PROBLEM DESCRIPTION - Using the material that follows, say how many lines contain the string "option". Answer with a number only.
BEGIN RAW DATA
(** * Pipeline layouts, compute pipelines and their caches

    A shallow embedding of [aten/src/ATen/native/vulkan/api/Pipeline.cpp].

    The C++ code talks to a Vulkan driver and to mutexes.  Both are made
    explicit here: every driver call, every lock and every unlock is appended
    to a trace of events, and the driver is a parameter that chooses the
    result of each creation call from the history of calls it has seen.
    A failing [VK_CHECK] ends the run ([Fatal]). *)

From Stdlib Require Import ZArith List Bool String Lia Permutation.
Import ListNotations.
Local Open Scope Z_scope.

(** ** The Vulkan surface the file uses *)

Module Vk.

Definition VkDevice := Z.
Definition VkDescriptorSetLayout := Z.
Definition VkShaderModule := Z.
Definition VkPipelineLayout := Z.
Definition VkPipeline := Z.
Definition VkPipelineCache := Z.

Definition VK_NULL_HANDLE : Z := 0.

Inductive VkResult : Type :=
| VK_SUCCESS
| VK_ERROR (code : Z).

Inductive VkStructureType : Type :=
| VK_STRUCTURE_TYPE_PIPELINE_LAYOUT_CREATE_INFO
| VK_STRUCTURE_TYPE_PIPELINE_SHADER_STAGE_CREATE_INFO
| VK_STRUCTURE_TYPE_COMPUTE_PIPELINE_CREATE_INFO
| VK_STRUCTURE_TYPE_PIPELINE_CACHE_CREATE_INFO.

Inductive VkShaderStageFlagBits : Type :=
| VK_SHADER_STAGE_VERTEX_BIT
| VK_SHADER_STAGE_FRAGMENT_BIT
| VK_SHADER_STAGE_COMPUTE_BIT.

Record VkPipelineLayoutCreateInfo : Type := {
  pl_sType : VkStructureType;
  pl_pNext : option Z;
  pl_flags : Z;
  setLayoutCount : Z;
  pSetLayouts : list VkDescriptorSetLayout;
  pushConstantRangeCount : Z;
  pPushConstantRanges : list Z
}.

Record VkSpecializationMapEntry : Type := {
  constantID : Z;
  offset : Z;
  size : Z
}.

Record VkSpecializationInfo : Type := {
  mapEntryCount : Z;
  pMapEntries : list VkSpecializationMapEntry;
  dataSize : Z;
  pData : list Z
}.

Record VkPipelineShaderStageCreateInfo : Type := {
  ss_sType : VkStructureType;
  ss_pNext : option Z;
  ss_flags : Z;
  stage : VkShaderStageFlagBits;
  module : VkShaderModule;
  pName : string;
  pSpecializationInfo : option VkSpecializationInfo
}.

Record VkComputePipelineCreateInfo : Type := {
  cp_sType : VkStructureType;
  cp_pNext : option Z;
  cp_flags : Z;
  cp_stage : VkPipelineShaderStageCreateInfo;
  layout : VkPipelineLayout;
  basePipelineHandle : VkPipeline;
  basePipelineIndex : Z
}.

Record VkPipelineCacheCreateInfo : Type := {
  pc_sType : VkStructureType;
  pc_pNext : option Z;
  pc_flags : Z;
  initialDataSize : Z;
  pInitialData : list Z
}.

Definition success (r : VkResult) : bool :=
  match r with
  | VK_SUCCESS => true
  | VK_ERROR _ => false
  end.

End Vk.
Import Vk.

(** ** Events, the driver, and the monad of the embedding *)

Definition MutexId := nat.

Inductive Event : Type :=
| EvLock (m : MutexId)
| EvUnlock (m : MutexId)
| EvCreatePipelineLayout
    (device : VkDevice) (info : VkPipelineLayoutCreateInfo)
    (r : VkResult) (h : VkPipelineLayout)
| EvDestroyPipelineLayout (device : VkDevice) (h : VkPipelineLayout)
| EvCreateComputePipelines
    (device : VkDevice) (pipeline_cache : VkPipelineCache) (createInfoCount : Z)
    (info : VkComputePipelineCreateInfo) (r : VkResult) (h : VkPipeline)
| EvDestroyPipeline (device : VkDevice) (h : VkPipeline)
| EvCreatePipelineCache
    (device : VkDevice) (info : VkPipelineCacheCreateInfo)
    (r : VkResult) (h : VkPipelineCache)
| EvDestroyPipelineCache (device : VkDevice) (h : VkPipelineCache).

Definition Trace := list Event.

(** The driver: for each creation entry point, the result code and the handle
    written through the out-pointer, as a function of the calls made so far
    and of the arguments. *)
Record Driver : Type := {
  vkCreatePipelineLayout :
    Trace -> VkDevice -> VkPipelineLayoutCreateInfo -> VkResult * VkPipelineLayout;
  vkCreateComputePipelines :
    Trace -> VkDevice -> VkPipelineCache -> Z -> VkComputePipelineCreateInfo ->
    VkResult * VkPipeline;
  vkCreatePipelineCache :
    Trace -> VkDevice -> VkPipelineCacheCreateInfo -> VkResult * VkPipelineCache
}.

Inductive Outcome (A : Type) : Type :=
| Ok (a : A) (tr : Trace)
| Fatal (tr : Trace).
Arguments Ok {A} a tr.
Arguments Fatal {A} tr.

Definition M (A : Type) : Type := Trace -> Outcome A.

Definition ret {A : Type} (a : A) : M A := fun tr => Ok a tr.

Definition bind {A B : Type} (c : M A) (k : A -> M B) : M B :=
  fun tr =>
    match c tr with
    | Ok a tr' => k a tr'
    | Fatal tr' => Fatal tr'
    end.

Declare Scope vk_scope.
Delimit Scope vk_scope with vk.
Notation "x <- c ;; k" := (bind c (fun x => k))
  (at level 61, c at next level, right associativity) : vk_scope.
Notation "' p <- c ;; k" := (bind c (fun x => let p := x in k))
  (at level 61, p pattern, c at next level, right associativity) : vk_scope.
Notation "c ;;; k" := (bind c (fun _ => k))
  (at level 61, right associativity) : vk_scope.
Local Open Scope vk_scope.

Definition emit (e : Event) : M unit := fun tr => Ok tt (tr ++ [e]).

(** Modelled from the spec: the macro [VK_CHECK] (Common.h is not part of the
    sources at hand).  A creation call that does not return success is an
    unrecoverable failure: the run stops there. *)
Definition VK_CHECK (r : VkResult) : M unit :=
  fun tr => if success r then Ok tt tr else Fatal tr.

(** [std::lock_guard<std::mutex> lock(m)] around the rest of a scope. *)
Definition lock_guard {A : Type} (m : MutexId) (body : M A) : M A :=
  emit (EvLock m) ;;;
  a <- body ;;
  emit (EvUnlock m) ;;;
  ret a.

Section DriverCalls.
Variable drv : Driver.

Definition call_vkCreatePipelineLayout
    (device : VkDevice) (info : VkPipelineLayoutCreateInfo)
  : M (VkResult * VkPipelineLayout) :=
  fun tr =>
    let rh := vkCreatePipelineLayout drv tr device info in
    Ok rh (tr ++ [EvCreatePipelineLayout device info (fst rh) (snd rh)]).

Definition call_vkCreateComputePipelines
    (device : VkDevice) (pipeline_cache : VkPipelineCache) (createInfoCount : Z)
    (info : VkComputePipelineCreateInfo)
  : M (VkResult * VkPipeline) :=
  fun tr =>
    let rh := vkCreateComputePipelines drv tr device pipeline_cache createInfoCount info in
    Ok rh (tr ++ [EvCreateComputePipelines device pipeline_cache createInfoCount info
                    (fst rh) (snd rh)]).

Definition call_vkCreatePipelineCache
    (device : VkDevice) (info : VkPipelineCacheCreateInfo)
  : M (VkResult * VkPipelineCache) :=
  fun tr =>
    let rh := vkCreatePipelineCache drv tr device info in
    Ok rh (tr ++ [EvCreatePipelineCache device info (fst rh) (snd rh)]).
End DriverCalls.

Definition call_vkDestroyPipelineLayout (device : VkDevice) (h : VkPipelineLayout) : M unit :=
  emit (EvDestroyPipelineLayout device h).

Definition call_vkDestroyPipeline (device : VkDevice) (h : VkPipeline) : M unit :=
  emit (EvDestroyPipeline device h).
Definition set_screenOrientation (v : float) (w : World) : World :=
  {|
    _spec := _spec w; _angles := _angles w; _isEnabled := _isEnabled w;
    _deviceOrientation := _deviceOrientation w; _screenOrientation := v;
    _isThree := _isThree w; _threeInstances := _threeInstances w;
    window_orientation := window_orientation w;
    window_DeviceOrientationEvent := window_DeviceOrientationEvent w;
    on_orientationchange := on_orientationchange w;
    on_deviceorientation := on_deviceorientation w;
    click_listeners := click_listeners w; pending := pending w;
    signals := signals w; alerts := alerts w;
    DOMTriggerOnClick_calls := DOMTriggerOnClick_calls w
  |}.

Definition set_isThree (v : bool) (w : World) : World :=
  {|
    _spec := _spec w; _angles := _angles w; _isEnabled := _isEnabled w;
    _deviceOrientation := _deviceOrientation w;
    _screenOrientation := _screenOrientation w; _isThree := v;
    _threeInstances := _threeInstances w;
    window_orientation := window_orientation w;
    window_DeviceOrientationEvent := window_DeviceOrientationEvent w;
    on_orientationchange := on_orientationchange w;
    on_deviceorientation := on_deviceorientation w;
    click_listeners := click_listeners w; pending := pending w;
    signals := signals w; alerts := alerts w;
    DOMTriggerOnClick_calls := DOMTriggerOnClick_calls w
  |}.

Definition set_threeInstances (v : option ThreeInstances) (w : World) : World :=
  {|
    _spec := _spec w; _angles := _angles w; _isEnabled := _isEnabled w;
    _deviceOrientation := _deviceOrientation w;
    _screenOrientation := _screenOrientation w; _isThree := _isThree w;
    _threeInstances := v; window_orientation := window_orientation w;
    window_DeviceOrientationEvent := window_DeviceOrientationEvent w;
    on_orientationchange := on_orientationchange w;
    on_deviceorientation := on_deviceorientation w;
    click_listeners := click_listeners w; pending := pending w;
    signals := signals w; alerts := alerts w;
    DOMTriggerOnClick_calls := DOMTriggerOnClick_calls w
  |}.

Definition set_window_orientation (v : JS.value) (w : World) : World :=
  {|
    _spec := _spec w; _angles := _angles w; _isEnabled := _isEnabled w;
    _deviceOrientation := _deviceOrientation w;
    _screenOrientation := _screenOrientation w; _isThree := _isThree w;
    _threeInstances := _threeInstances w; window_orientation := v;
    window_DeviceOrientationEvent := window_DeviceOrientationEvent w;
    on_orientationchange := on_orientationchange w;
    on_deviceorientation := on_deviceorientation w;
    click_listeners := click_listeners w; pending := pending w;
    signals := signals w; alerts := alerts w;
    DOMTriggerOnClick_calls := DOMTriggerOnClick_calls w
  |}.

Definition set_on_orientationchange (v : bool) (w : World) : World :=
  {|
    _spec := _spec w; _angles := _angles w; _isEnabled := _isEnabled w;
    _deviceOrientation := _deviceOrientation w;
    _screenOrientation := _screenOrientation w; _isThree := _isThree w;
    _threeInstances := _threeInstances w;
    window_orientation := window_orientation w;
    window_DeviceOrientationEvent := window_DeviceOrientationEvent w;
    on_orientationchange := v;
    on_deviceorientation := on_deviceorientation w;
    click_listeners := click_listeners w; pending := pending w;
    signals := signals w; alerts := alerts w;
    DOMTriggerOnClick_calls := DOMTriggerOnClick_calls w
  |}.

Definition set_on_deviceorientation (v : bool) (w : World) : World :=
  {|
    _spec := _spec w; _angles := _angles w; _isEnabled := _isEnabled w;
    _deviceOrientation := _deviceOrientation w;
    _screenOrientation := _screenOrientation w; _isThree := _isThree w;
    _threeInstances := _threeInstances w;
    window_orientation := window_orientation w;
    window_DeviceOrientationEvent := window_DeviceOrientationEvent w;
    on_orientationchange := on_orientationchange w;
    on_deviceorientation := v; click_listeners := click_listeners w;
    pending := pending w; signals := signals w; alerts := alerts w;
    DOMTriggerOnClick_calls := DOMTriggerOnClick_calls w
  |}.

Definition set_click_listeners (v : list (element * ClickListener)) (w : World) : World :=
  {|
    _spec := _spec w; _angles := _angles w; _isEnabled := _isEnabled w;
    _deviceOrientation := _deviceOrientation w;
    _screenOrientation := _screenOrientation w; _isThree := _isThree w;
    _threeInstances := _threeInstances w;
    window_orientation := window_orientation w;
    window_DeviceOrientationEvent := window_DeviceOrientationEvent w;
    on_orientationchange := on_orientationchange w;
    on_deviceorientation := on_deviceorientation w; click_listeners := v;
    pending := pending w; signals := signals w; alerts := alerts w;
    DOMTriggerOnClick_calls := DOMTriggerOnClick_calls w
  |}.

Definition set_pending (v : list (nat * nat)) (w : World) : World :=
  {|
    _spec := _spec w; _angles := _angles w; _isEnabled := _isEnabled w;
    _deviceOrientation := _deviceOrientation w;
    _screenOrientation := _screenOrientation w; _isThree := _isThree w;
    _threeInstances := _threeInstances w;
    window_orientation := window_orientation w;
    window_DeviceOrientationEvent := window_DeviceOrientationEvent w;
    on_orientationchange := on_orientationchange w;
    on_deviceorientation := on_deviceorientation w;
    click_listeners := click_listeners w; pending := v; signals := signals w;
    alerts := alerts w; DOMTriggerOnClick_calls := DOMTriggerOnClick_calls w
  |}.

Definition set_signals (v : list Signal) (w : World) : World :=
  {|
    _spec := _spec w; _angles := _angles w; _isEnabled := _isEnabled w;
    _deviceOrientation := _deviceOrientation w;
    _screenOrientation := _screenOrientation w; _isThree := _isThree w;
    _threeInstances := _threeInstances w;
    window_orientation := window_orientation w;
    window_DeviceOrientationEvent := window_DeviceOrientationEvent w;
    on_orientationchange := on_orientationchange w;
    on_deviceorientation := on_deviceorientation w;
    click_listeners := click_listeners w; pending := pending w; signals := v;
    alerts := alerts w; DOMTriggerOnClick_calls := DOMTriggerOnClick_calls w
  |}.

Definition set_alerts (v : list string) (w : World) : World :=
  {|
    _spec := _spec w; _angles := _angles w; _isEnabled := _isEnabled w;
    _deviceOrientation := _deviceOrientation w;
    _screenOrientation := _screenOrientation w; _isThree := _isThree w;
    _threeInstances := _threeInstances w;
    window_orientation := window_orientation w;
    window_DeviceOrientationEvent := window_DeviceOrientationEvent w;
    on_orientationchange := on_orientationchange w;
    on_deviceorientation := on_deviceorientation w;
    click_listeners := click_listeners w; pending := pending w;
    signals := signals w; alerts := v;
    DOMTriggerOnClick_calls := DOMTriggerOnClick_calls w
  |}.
END RAW DATA
TASK RESULT - 6